El año anterior, Diego de Rosales había sido nombrado procurador en Roma y Madrid. No le fue posible asumir su cargo, pues aún no se despejaban las dificultades internas de la orden. Sus últimas preocupaciones fueron las de rehacer su historia y procurar su publicación, así como la del relato de otro gran misionero jesuita, el padre Nicolás Mascardi.
La obra más importante de Diego de Rosales, que ha hecho perdurar su nombre y ha impreso a la historia de Chile un nuevo giro; giro monumental y epopéyico, erudito y testimonial, es la Historia General del Reino de Chile Flandes Indiano.
Desde su juventud había experimentado Rosales la vocación de historiador, preparándose para ella no sólo con lecturas copiosas y oportunas, sino con la recopilación de datos, tradiciones y lo que es más excepcional para la época, con la observación in situ. Sus continuos viajes, así como la participación en misiones civiles y eclesiásticas, le otorgan la calidad de testigo presencial.
Contribuyó a otorgar solidez y prestancia a su obra su dominio del idioma araucano y su elegante y culto manejo de la lengua materna y del latín.

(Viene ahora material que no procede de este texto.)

(** [C39] Parameters that [FinalizeWithdrawalParameters] returns: they are those of the one
    event of the transaction's receipt; the account that the node answered for the
    withdrawal contract and the slot of this withdrawal is proven against the header's
    state root, and its single storage value against the account's storage root; the output
    root proof hashes to the output root of that header and storage root; and the
    withdrawal proof encodes the nodes that were verified. *)
Theorem FinalizeWithdrawalParameters_spec {W} `{!ProofClient W} txHash header (w : W) params w' :
  FinalizeWithdrawalParameters txHash header w = (Ok params, w') ->
  exists receipt w1 l ev enc p sp,
    TransactionReceipt txHash w = (Ok receipt, w1) /\ rc_Logs receipt = [l] /\
    contract_ParseWithdrawalInitiated l = Ok ev /\ abi_Pack ev = Ok enc /\
    cl_GetProof WithdrawalContractAddress
      [Hash_String (Keccak256 (be_bytes 32 (Keccak256 enc) ++ be_bytes 32 1))] (hdr_Number header) w1 = (Ok p, w') /\
    account_proven (hdr_Root header) p /\ ap_StorageProof p = [sp] /\ storage_proven (ap_StorageHash p) sp /\
    mkWithdrawalInitiated (fw_Nonce params) (fw_Sender params) (fw_Target params) (fw_Value params)
      (fw_GasLimit params) (fw_Data params) = ev /\
    ComputeL2OutputRoot (fw_Version params) (fw_LatestBlockhash params) (fw_StateRoot params)
      (fw_WithdrawerStorageRoot params) =
      ComputeL2OutputRoot 0 (header_Hash header) (hdr_Root header) (ap_StorageHash p) /\
    fw_Timestamp params = hdr_Time header /\
    rlp_nodes (FromHex <$> sr_Proof sp) = Ok (fw_WithdrawalProof params).
Proof.
  intros E. apply M_bind_ok in E as (receipt & w1 & Er & E).
  apply M_bind_ok in E as (ev & ? & Ee & E). apply lift_ok in Ee as [Ee <-].
  apply M_bind_ok in E as (hash & ? & Eh & E). apply lift_ok in Eh as [Eh <-].
  apply M_bind_ok in E as (slot & ? & Es & E). apply lift_ok in Es as [Es <-].
  apply M_bind_ok in E as (p & w2 & Ep & E).
  apply M_bind_ok in E as ([] & ? & Ev & E). apply lift_ok in Ev as [Ev <-].
  destruct (ap_StorageProof p) as [|sp [|]] eqn:Esp; try done.
  apply M_bind_ok in E as (nodes & ? & En & E). apply lift_ok in En as [En <-]. injection E as <- <-.
  unfold ParseWithdrawalInitiated in Ee. destruct (rc_Logs receipt) as [|l [|]] eqn:El; try done.
  apply map_err_ok in Ee. apply res_bind_ok in Eh as (enc & Eenc & Eh). apply map_err_ok in Eenc.
  apply Ok_inj in Eh as <-. rewrite StorageSlotOfWithdrawalHash_eq in Es. apply Ok_inj in Es as <-.
  apply VerifyProof_ok in Ev as [Ha Hs]. rewrite Esp in Hs. apply Forall_cons in Hs as [Hs _].
  exists receipt, w1, l, ev, enc, p, sp. split_and!; try done. by destruct ev.
Qed.
End WithdrawalProofs.
Lemma initP2PSigner_wp cfg n t w :
  owned no_loss n t -> fresh n ->
  wp (initP2PSigner cfg) (fun r '(n', (t', _)) => match r with
    | Ok _ | Err _ => owned no_loss n' t' /\ on_server n' = None /\ on_p2pNode n' = None
    | _ => False end) (n, (t, w)).
Proof.
  intros Ho (Hs & Hp & Hg). unfold initP2PSigner. destruct (nc_P2PSigner cfg); [|by apply wp_ret].
  wp_go. destruct (SetupSigner w) as [[signer err] w1]; cbn [fst snd]. wp_step.
  assert (Ho' : owned no_loss (set_p2pSigner signer n) (if signer then t ++ [Opened RSigner] else t)).
  { destruct signer.
    - eapply owned_opened; [exact Ho| |by left]. intros [[]| | | | | | | | | |] Hr; cbn in *; auto.
    - intros r Hr. destruct (Ho r Hr) as [Hh|[]]. left. destruct r as [[]| | | | | | | | | |]; cbn in *; congruence || auto. }
  destruct signer; wp_go; destruct err; wp_go; done.
Qed.
Lemma initP2P_wp cfg n t w :
  owned no_loss n t -> on_server n = None -> on_p2pNode n = None ->
  wp (initP2P cfg) (fun r '(n', (t', _)) => match r with
    | Ok _ => owned no_loss n' t' /\ on_server n' = None
    | Err _ => owned (setup_loss t') n' t' /\ on_server n' = None
    | Panic => NoHost ∈ t'
    | OutOfFuel => False end) (n, (t, w)).
Proof.
  intros Ho Hs Hp. unfold initP2P. destruct (nc_P2P cfg); [|by apply wp_ret].
  wp_go. eapply wp_mono; [apply NewNodeP2P_wp|]. intros [[p|]|e| |] [t1 w1] H1; try done.
  - wp_go. split; [|done]. intros r [Hr|Hr]%H1.
    + destruct (Ho r Hr) as [Hh|[]]. left. destruct r as [[]| | | | | | | | | |]; cbn in *; auto.
      all: by destruct Hh as (? & ? & ?); simplify_eq.
    + left. destruct r; cbn in *; try done; by exists p.
  - split; [|done]. intros r [Hr|Hr]%H1; [|by right]. destruct (Ho r Hr) as [?|[]]. by left.
Qed.
Lemma initRPCServer_wp cfg n t w :
  owned no_loss n t -> on_server n = None ->
  wp (initRPCServer cfg) (fun r '(n', (t', _)) => match r with
    | Ok _ => owned RPC_loss n' t' /\ exists b, on_server n' = Some (mkRpcServer b true)
    | Err _ => owned RPC_loss n' t' /\ (on_server n' = None \/ ServerNotStarted ∈ t')
    | _ => False end) (n, (t, w)).
Proof.
  intros Ho Hs. unfold initRPCServer. wp_go. eapply wp_mono; [apply dial_wp|].
  intros [c|e| |] [t1 w1] H1; try done; cbn [map_err].
  2:{ subst t1. split; [|by left]. by eapply owned_lost; [|exact Ho]. }
  destruct H1 as [-> ->].
  assert (Ho' : forall b c, owned RPC_loss (set_server (Some (mkRpcServer b c)) n) (t ++ [Opened (RClient RPCRole)])).
  { intros b c. eapply owned_opened; [by eapply owned_lost; [|exact Ho]| |by right].
    intros r Hr. destruct r as [[]| | | | | | | | | |]; cbn in *; try done. destruct Hr as (? & ? & _). congruence. }
  wp_go. cbn [fst on_p2pNode set_server].
  apply (wp_mono _ (fun r '(n', (t', _)) => is_ok r = true /\ t' = t ++ [Opened (RClient RPCRole)] /\
    exists b, n' = set_server (Some (mkRpcServer b false)) n)).
  { destruct (on_p2pNode n); wp_go; split_and!; try done; [by exists true|by exists false]. }
  intros [[]| | |] [n' [t' w']] (? & -> & b & ->); try done. wp_go.
  destruct (server_Start w').1; wp_go.
  - split; [by apply owned_seen|right; set_solver].
  - split; [|by exists b]. eapply owned_opened; [apply (Ho' b false)| |left; by eexists].
    intros r Hr. destruct r as [[]| | | | | | | | | |]; cbn in *; try done. by destruct Hr as (? & [= <-] & ?).
Qed.

(** *** Closing *)
(** One step of the closing: what is live afterwards was live, and is not of [closed]. *)
Definition closes {A} (closed : resource -> Prop) (c : M (Trace * W) A) : Prop := forall t w,
  wp c (fun r '(t', _) => is_ok r = true /\ extends t t' /\ forall r, live t' r -> live t r /\ ~ closed r) (t, w).
(** The security protocols: either one absent protocol and no security, or protocols. *)
Definition security_ok (sec : list MsSecC) (none : bool) : Prop :=
  if none then sec = [zeroSecC] else Forall (fun sc => sc <> zeroSecC) sec.
Lemma security_step sc sec : sc <> zeroSecC -> security_ok sec false -> security_ok (sec ++ [sc]) false.
Proof. unfold security_ok. intros. apply Forall_app. by rewrite Forall_singleton. Qed.
Lemma loadHostSecurity_ok secArr l acc none sec b :
  (length acc + length l = length secArr)%nat -> security_ok acc none -> (none = true -> length secArr = 1%nat) ->
  loadHostSecurity secArr l acc none = Ok (sec, b) ->
  security_ok sec b /\ length sec = length secArr.
Proof.
  revert acc none. induction l as [|v l IH]; intros acc none Hlen Hok H1 E; cbn [loadHostSecurity] in E.
  { injection E as <- <-. cbn in Hlen. split; [done|lia]. }
  destruct none.
  { specialize (H1 eq_refl). cbn in Hok. subst acc. cbn in Hlen. lia. }
  apply res_bind_ok in E as ([sc none'] & Es & E).
  assert (Hs : none' = false /\ sc <> zeroSecC \/ none' = true /\ sc = zeroSecC /\ acc = [] /\ (length secArr <= 1)%nat).
  { revert Es. case_bool_decide; [|case_bool_decide; [|case_bool_decide; [|done]]].
    - case_match eqn:Ec; [done|]. intros [= <- <-]. right. apply orb_false_iff in Ec as [Ea Eb].
      apply Z.ltb_ge in Ea, Eb. unfold zlen in *. split_and!; try done; [by destruct acc|lia].
    - unfold noiseC. destruct noise_Constructor; cbn; intros [= <- <-]; by left.
    - unfold tlsC. destruct tls_Constructor; cbn; intros [= <- <-]; by left. }
  cbn in Hlen. destruct Hs as [[-> Hsc]|(-> & -> & -> & Hl)]; (eapply IH; [| | |exact E]).
  - rewrite length_app. cbn. lia.
  - by apply security_step.
  - done.
  - cbn in *. lia.
  - done.
  - intros _. cbn in Hlen. lia.
Qed.
Lemma loadHostMux_ok l mux :
  loadHostMux l = Ok mux ->
  length mux = length l /\ Forall (fun mc => mux_ID mc = "/yamux/1.0.0" \/ mux_ID mc = "/mplex/6.7.0") mux.
Proof.
  revert mux. induction l as [|v l IH]; intros mux E; cbn [loadHostMux] in E; [by injection E as <-|].
  apply res_bind_ok in E as (mc & Em & E). apply map_err_ok in Em. apply res_bind_ok in E as (rest & Er & E).
  injection E as <-. apply IH in Er as [Hl Hr]. split; [by cbn; rewrite Hl|]. constructor; [|done]. revert Em.
  unfold yamuxC, mplexC. case_bool_decide; [|case_bool_decide; [|done]].
  - destruct yamux_Constructor; cbn; intros [= <-]; by left.
  - destruct mplex_Constructor; cbn; intros [= <-]; by right.
Qed.
(** ** op-batcher *)
Module Batcher.
Record Config := mkConfig {
  L1EthRpc : string;
  L2EthRpc : string;
  RollupRpc : string;
  MinL1TxSize : uint64;
  MaxL1TxSize : uint64;
  PollInterval : Z;
  NumConfirmations : uint64;
  SafeAbortNonceTooLowCount : uint64;
  ResubmissionTimeout : Z;
  Mnemonic : string;
  SequencerHDPath : string;
  SequencerHistoryDBFilename : string;
  SequencerGenesisHash : string;
  SequencerBatchInboxAddress : string;
  LogLevel : string;
  LogTerminal : bool;
}.

Definition NewConfig (ctx : cliContext) : Config := {|
  L1EthRpc := GlobalString ctx (flag_Name OpBatcher.L1EthRpcFlag);
  L2EthRpc := GlobalString ctx (flag_Name OpBatcher.L2EthRpcFlag);
  RollupRpc := GlobalString ctx (flag_Name OpBatcher.RollupRpcFlag);
  MinL1TxSize := GlobalUint64 ctx (flag_Name OpBatcher.MinL1TxSizeBytesFlag);
  MaxL1TxSize := GlobalUint64 ctx (flag_Name OpBatcher.MaxL1TxSizeBytesFlag);
  PollInterval := GlobalDuration ctx (flag_Name OpBatcher.PollIntervalFlag);
  NumConfirmations := GlobalUint64 ctx (flag_Name OpBatcher.NumConfirmationsFlag);
  SafeAbortNonceTooLowCount := GlobalUint64 ctx (flag_Name OpBatcher.SafeAbortNonceTooLowCountFlag);
  ResubmissionTimeout := GlobalDuration ctx (flag_Name OpBatcher.ResubmissionTimeoutFlag);
  Mnemonic := GlobalString ctx (flag_Name OpBatcher.MnemonicFlag);
  SequencerHDPath := GlobalString ctx (flag_Name OpBatcher.SequencerHDPathFlag);
  SequencerHistoryDBFilename := GlobalString ctx (flag_Name OpBatcher.SequencerHistoryDBFilenameFlag);
  SequencerGenesisHash := GlobalString ctx (flag_Name OpBatcher.SequencerGenesisHashFlag);
  SequencerBatchInboxAddress := GlobalString ctx (flag_Name OpBatcher.SequencerBatchInboxAddressFlag);
  LogLevel := GlobalString ctx (flag_Name OpBatcher.LogLevelFlag);
  LogTerminal := GlobalBool ctx (flag_Name OpBatcher.LogTerminalFlag);
|}.

Section Program.
Context `{LogLib} `{HistoryJSON} `{GethTypes} `{Wallets} {W : Type} `{!Backends W} `{!Files W}.
Abbreviation Fields := (option BatchBundleResponse).
Context (schedule : Fields * W -> list choice).

(** [sequencer.NewDriver] *)
Definition NewDriver (l1Client : Client) (rollupClient : RollupClient W) (historyDB : HistoryDatabase W)
    (cfg : BatcherConfig) : ServiceDriver (Fields * W) :=
  @BatcherDriver _ _ W (client_Eth l1Client) rollupClient historyDB cfg (PubkeyToAddress (bcfg_PrivKey cfg)).

Definition NewBatchSubmitter (cfg : Config) : M W ProgService :=
  sequencerPrivKey ← lift (wallet_key (Mnemonic cfg) (SequencerHDPath cfg));
  batchInboxAddress ← lift (parseAddress (SequencerBatchInboxAddress cfg));
  let genesisHash := HexToHash (SequencerGenesisHash cfg) in
  l1Client ← dialEthClientWithTimeout (L1EthRpc cfg);
  l2Client ← dialEthClientWithTimeout (L2EthRpc cfg);
  rollupClient ← dialRollupClientWithTimeout (RollupRpc cfg);
  historyDB ← OpenJSONFileDatabase (SequencerHistoryDBFilename cfg) 600 genesisHash;
  chainID ← client_ChainID l1Client;
  let sequencerDriver := NewDriver l1Client rollupClient (JSON_HistoryDatabase historyDB)
    (mkBatcherConfig _ (MinL1TxSize cfg) (MaxL1TxSize cfg) batchInboxAddress chainID sequencerPrivKey) in
  lift (NewService schedule {|
    sc_Driver := sequencerDriver;
    sc_PollInterval := PollInterval cfg;
    sc_L1Client := l1Client;
    sc_TxManagerConfig := mkTxMgrConfig "Batch Submitter" (ResubmissionTimeout cfg) time_Second
      (NumConfirmations cfg) (SafeAbortNonceTooLowCount cfg);
  |}).

(** [Main], with what its loop receives until the interrupt *)
Definition Main (ctx : cliContext) (evs : list loop_event) : M W (list Receipt) :=
  let cfg := NewConfig ctx in
  l ← lift (Main_logger (LogLevel cfg) (LogTerminal cfg));
  batchSubmitter ← NewBatchSubmitter cfg;
  Service_run batchSubmitter None evs.
End Program.
End Batcher.

(** ** op-proposer *)
Module Proposer.
Record Config := mkConfig {
  L1EthRpc : string;
  L2EthRpc : string;
  RollupRpc : string;
  L2OOAddress : string;
  PollInterval : Z;
  NumConfirmations : uint64;
  SafeAbortNonceTooLowCount : uint64;
  ResubmissionTimeout : Z;
  Mnemonic : string;
  L2OutputHDPath : string;
  LogLevel : string;
  LogTerminal : bool;
}.

Definition NewConfig (ctx : cliContext) : Config := {|
  L1EthRpc := GlobalString ctx (flag_Name OpProposer.L1EthRpcFlag);
  L2EthRpc := GlobalString ctx (flag_Name OpProposer.L2EthRpcFlag);
  RollupRpc := GlobalString ctx (flag_Name OpProposer.RollupRpcFlag);
  L2OOAddress := GlobalString ctx (flag_Name OpProposer.L2OOAddressFlag);
  PollInterval := GlobalDuration ctx (flag_Name OpProposer.PollIntervalFlag);
  NumConfirmations := GlobalUint64 ctx (flag_Name OpProposer.NumConfirmationsFlag);
  SafeAbortNonceTooLowCount := GlobalUint64 ctx (flag_Name OpProposer.SafeAbortNonceTooLowCountFlag);
  ResubmissionTimeout := GlobalDuration ctx (flag_Name OpProposer.ResubmissionTimeoutFlag);
  Mnemonic := GlobalString ctx (flag_Name OpProposer.MnemonicFlag);
  L2OutputHDPath := GlobalString ctx (flag_Name OpProposer.L2OutputHDPathFlag);
  LogLevel := GlobalString ctx (flag_Name OpProposer.LogLevelFlag);
  LogTerminal := GlobalBool ctx (flag_Name OpProposer.LogTerminalFlag);
|}.

(** A driver without fields of its own, for the service *)
Definition stateless `{Signing} {W} (d : ServiceDriver W) : ServiceDriver (unit * W) := {|
  WalletAddr := @WalletAddr _ _ d;
  GetBlockRange := call (@GetBlockRange _ _ d);
  CraftTx := fun start end_ nonce => call (@CraftTx _ _ d start end_ nonce);
  UpdateGasPrice := fun tx => co_call (@UpdateGasPrice _ _ d tx);
  drv_SendTransaction := fun tx => co_call (@drv_SendTransaction _ _ d tx);
|}.

Section Program.
Context `{LogLib} `{Keccak} `{GethTypes} `{Wallets} {W : Type} `{!Backends W}.
Context (schedule : unit * W -> list choice).

(** [l2output.NewDriver] *)
Definition NewDriver (l1Client l2Client : Client) (rollupClient : RollupClient W)
    (L2OOAddr : Address) (ChainID : bigInt) (PrivKey : SigningKey) : res (ServiceDriver (unit * W)) :=
  l2ooContract ← NewL2OutputOracle L2OOAddr l1Client;
  _ ← L2OutputOracle_ABI;
  Ok (stateless (@ProposerDriver _ _ W (client_Eth l1Client) rollupClient l2ooContract
        PrivKey ChainID (PubkeyToAddress PrivKey)
        (fun n => @HeaderByNumber _ _ W (client_Eth l2Client) (Some n)))).

Definition NewL2OutputSubmitter (cfg : Config) : M W ProgService :=
  l2OutputPrivKey ← lift (wallet_key (Mnemonic cfg) (L2OutputHDPath cfg));
  l2ooAddress ← lift (parseAddress (L2OOAddress cfg));
  l1Client ← dialEthClientWithTimeout (L1EthRpc cfg);
  l2Client ← dialEthClientWithTimeout (L2EthRpc cfg);
  rollupClient ← dialRollupClientWithTimeout (RollupRpc cfg);
  chainID ← client_ChainID l1Client;
  l2OutputDriver ← lift (NewDriver l1Client l2Client rollupClient l2ooAddress chainID l2OutputPrivKey);
  lift (NewService schedule {|
    sc_Driver := l2OutputDriver;
    sc_PollInterval := PollInterval cfg;
    sc_L1Client := l1Client;
    sc_TxManagerConfig := mkTxMgrConfig "L2Output Submitter" (ResubmissionTimeout cfg) time_Second
      (NumConfirmations cfg) (SafeAbortNonceTooLowCount cfg);
  |}).

Definition Main (ctx : cliContext) (evs : list loop_event) : M W (list Receipt) :=
  let cfg := NewConfig ctx in
  l ← lift (Main_logger (LogLevel cfg) (LogTerminal cfg));
  l2OutputSubmitter ← NewL2OutputSubmitter cfg;
  Service_run l2OutputSubmitter tt evs.
End Program.
End Proposer.

(** ** Runs of the service *)
Section ServiceProofs.
Context `{GethTypes} `{Wallets} {W : Type} `{!Backends W} {S : Type}.
Context (I : W -> Prop) (s : ProgService (W := W) (S := S)).

Lemma eventLoop_preserves evs :
  preserves (fun sw => I sw.2) (Service_tick s) -> preserves (fun sw => I sw.2) (eventLoop s evs).
Proof.
  intros Ht. induction evs as [|[|] evs IH]; cbn [eventLoop]; [apply preserves_ret| |apply preserves_ret].
  apply preserves_bind; [exact Ht|]. intros receipt. apply preserves_bind; [exact IH|].
  intros receipts. apply preserves_ret.
Qed.
Lemma Service_run_preserves fields evs :
  preserves (fun sw => I sw.2) (Service_tick s) -> preserves I (Service_run s fields evs).
Proof.
  intros Ht w Hw. unfold Service_run.
  pose proof (eventLoop_preserves (evs ++ [Done]) Ht (fields, w) Hw) as Hr.
  by destruct (eventLoop s (evs ++ [Done]) (fields, w)) as [r [fields' w']].
Qed.
Lemma NewService_ok (schedule : S * W -> list choice) cfg svc :
  NewService schedule cfg = Ok svc ->
  svc = mkProgService cfg (@SimpleTxManager _ _ (L1_ReceiptSource (sc_L1Client cfg))
          signed_Hash core_ErrNonceTooLow (sc_TxManagerConfig cfg) schedule).
Proof.
  unfold NewService, NewSimpleTxManager. intros E.
  by destruct (_ =? 0); [|injection E as <-].
Qed.
End ServiceProofs.

(** ** What the batch submitter publishes *)
Section BatcherRun.
Context `{LogLib} `{HistoryJSONLaws} `{GethTypes} `{SigningLaws} `{!Wallets}.
Context {W : Type} `{!Backends W} `{FilesLaws W}.
Context (schedule : option BatchBundleResponse * W -> list choice) (ctx : cliContext).

(** The history file of the flags *)
Definition batcher_db : JSONFileDatabase :=
  let cfg := Batcher.NewConfig ctx in
  mkJSONFileDatabase (Batcher.SequencerHistoryDBFilename cfg) 600 (HexToHash (Batcher.SequencerGenesisHash cfg)).
(** The configuration of the driver is that of the flags, for the chain of the L1 client,
    which was dialled at the address of the flags. *)
Definition configured (l1 : Client) (cfg : BatcherConfig) : Prop :=
  let flags := Batcher.NewConfig ctx in
  bcfg_MinL1TxSize cfg = Batcher.MinL1TxSize flags /\ bcfg_MaxL1TxSize cfg = Batcher.MaxL1TxSize flags /\
  IsHexAddress (Batcher.SequencerBatchInboxAddress flags) = true /\
  bcfg_BatchInboxAddress cfg = HexToAddress (Batcher.SequencerBatchInboxAddress flags) /\
  wallet_key (Batcher.Mnemonic flags) (Batcher.SequencerHDPath flags) = Ok (bcfg_PrivKey cfg) /\
  (exists w w' : W, ethclient_DialContext (Batcher.L1EthRpc flags) w = (Ok l1, w')) /\
  exists w w' : W, client_ChainID l1 w = (Ok (bcfg_ChainID cfg), w').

La admirable historia civil del Reino de Chile que abarca desde los tiempos aborígenes hasta sus propios días, estaba terminado en todos sus pormenores en diciembre de1674. Constaba de cerca de dos mil páginas en folio a dos columnas, enteramente de su puño y letra. El plan original de la obra consideraba dos tomos, el primero dedicado a la relación de los hechos civiles del país y el segundo a lo que él designaba como la “Conquista espiritual de Chile”. A través de las páginas de esta obra monumental, Diego de Rosales se muestra como un hombre de acción animado por un sentido épico de la historia; y a la vez, como un científico, con los ojos abiertos a las novedades del Nuevo Mundo. En esta doble vertiente, se despliega como observador de su entorno sagaz y expresivo, como erudito, capaz de citar con la abundancia propia del siglo XVII, que en materia de historia natural, recurre a Plinio, a Galeno, a los renacentistas Gesner y Aldrovandi y en historia civil y política, a todos los cronistas españoles y holandeses. La reunión de ambos aspectos es lo que constituye su fuerza y su mérito.
Ya muy enfermo con una aguda fiebre que no lo dejaba respirar, y sabiendo que le quedaba poco de vida “volvíase a los que le asistían lleno de alegría, anuncios de gloria que le esperaba, y les decía: ¿Esto es morir? Bendito sea Dios que jamás pensé fuese cosa tan gustosa y suave. No siento en mí cosa que me de cuidado ni pena”. El 3 de junio de 1677 murió el padre Diego de Rosales, a edad de setenta y cuatro años y cincuenta y ocho dentro de la Compañía.
Obras de ~: Historia General del reino de Chile, Flandes Indiano, Santiago de Chile, Editorial Andrés Bello 1989, 2 ts. [2.ª ed. íntegramente revisada por M. Góngora].
Bibl.: F. Ferreira y Zapata, Vida del P. Diego de Rosales: historiador de Chile, escrita en 1877 y publicada con notas y varios docs. inéds. por E. Torres Saldamando y J. M. Frontaura Arana, Chile, Imprenta Santiago, 1890; J. T. Medina, Historia de la Literatura Colonial en Chile, t. II, Santiago de Chile, Imprenta de la Librería del Mercurio, 1878; W. Hanisch, El Manuscrito de la Historia General de Chile del P. Diego Rosales y su Larga Peregrinación, Böhlau Verlag Köln Weien, 1985.